Mixtures of endocrine disruptors: how similar must mechanisms be for concentration addition to apply?

Abstract

Must molecular mechanisms be the same for concentration addition to predict the effect of a mixture or is it sufficient for compounds to affect similar pathways or common outcomes? Does concentration addition provide a closer approximation to observations than alternative models such as independent action? Suppose effects are mediated by hormone A through receptor R, synthesis of A is reduced by compound B, and that C is a competitive antagonist to A. Both B and C reduce levels of the receptor-ligand complex AR but via different specific mechanisms. Are combinations of B and C concentration additive? We used simple pharmacodynamic models, deriving mathematical models using equilibrium binding and mass balance. Assume A binds the receptor at one site of R with effects proportional to the concentration of AR. Let C act as a competitive antagonist via the Gaddum equation.
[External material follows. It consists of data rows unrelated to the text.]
Lemma expired_drops q a now gone q' :
  represents q a -> expired_to now q (waiting a) gone q' ->
  drops q (value <$> waiting a) q' (value <$> waiting (expire_waiting now a)).
Proof.
  intros Hr Hx. split.
  - eexists. split; [by eapply expired_represents|done].
  - rewrite (rejected_since_gone q q' (waiting a) gone expiresBy).
    + rewrite (ex_gone _ _ _ _ _ Hx), <-fmap_app. cbn [expire_waiting retain waiting].
      apply fmap_Permutation, filter_partition_perm.
    + apply Hr.
    + intros e. rewrite (ex_gone _ _ _ _ _ Hx), list_elem_of_filter. tauto.
    + apply (fr_entries _ _ (ex_frame _ _ _ _ _ Hx)).
    + apply Hx.
  - apply (fr_closed _ _ (ex_frame _ _ _ _ _ Hx)).
Qed.

Lemma expire_drops q ws now :
  qrep q ws -> exists n q' ws', expire q (Finite now) = Ret (n, q') /\ drops q ws q' ws' /\ root_active q'.
Proof.
  intros (a & Hr & <-). destruct (expire_represents q a now Hr) as (gone & q' & He & Hx & _).
  do 3 eexists. split_and!; [exact He|by eapply expired_drops|apply Hx].
Qed.

Lemma drops_heap q ws q' ws' heap :
  drops q ws q' ws' -> heap_inv (set_heap q' heap) -> drops q ws (set_heap q' heap) ws'.
Proof.
  intros [(a & ([Hm _ Hs] & Hr & Hc) & Hw) Ht Hcl] Hh. split; [|done..].
  exists a. split; [|done]. split_and!; [|done..].
  split; [by apply members_ok_heap|done|by apply settled_inv_heap].
Qed.

(** The first of the expiry heap, when only active admissions head it. *)
Lemma heap_head_waiting q ws :
  qrep q ws -> root_active q -> is_Some (q_expiryHeap q !! 0%nat) <-> ws <> [].
Proof.
  intros (a & (Hi & _) & <-) Hroot. destruct (q_expiryHeap q !! 0%nat) as [s|] eqn:E.
  - split; [|by eexists]. intros _. destruct (proj1 (mo_active_iff _ _ s (qi_members _ _ Hi)) (Hroot _ E)) as (e & He & _).
    destruct (waiting a); [set_solver|done].
  - rewrite (expiry_order_empty _ _ Hi E). split; [by intros []|done].
Qed.

Lemma snapshot_drops q ws now :
  qrep q ws -> exists s q' ws', snapshot q (Finite now) = Ret (s, q') /\ drops q ws q' ws' /\
    s_queuedItems s = Z.of_nat (length ws') /\ (is_Some (s_nextExpiryAtMs s) <-> ws' <> []) /\
    s_closed s = q_isClosed q.
Proof.
  intros Hr. destruct (expire_drops q ws now Hr) as (n & q1 & ws' & He & Hd & Hroot).
  unfold snapshot. cbn [readNow mbind exc_bind]. rewrite He. cbn [mbind exc_bind].
  pose proof (dr_rep _ _ _ _ Hd) as (a & (Hi & _) & _).
  destruct (discard_spec q1 (qi_heap _ _ Hi)) as (heap & -> & Hh & _ & _ & Hroot').
  pose proof (drops_heap _ _ _ _ _ Hd Hh) as Hd'.
  do 3 eexists. split_and!; [reflexivity|exact Hd'|..].
  - apply (qrep_items _ _ (dr_rep _ _ _ _ Hd')).
  - cbn [s_nextExpiryAtMs]. rewrite fmap_is_Some. by apply heap_head_waiting; [apply Hd'|].
  - apply (dr_closed _ _ _ _ Hd').
Qed.

Lemma take_entries q now n q1 lease q' :
  expire q (Finite now) = Ret (n, q1) -> take q (Finite now) = Ret (lease, q') -> q_entries q' = q_entries q1.
Proof.
  intros He. rewrite take_eq, He. cbn [mbind exc_bind].
  destruct (_ ≫= _) as [e|]; [|by intros [= _ <-]]. intros [= _ <-]. cbn.
  destruct (rotate_frame (detach q1 (sequence e)) (fairnessKey e) (snd (choice q1))) as [Hf _].
  by rewrite (fr_entries _ _ Hf), (fr_entries _ _ (detach_frame q1 (sequence e))).
Qed.

(** The admission served leaves the rest in place. *)
Lemma serve_waiting_perm d e (a : @Waiting nat) q :
  represents q a -> next_waiting d a = Some e -> waiting a ≡ₚ e :: waiting (serve_waiting d e a).
Proof.
  intros ([Hm _ _] & _) Hn. apply next_waiting_elem, list_elem_of_split in Hn as (w1 & w2 & Hw).
  pose proof (mo_sorted _ _ Hm) as Hs. cbn. rewrite Hw in Hs |- *. rewrite remove_split by done.
  by rewrite Permutation_middle.
Qed.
Let B affect synthesis of A via a function g(B). We derive a model describing the joint response surface of B and C, and a function describing its isoboles. Under concentration addition, the isoboles must be negatively sloped straight lines. We show that linearity of the isoboles depends crucially on g(B). The mixture is concentration additive if g″(B), the second derivative of g(B) with respect to B, is always zero. Responses are greater than concentration additive if g″(B) is always positive and less than concentration additive if g″(B) is always negative. We describe functions g(B) that lead to all three cases as well as one that is greater than concentration additive in some regions and less than concentration additive in others. At least in this simple model, concentration addition cannot be assumed: mixtures of competitive antagonists and compounds that alter hormone synthesis can lead to results that are concentration additive, greater than concentration additive or less than concentration additive. Nevertheless, concentration addition appears to provide a closer approximation to the pharmacodynamic model examined here than independent action. Care needs to be taken in extrapolating to other situations, but analysis of simple pharmacodynamic models appears to be a useful strategy.

Keywords: Anti-androgens; CA; Concentration addition; IA; Independent action; Interaction; Pharmacodynamic modeling; TEF; concentration addition; independent action; toxic equivalence factor.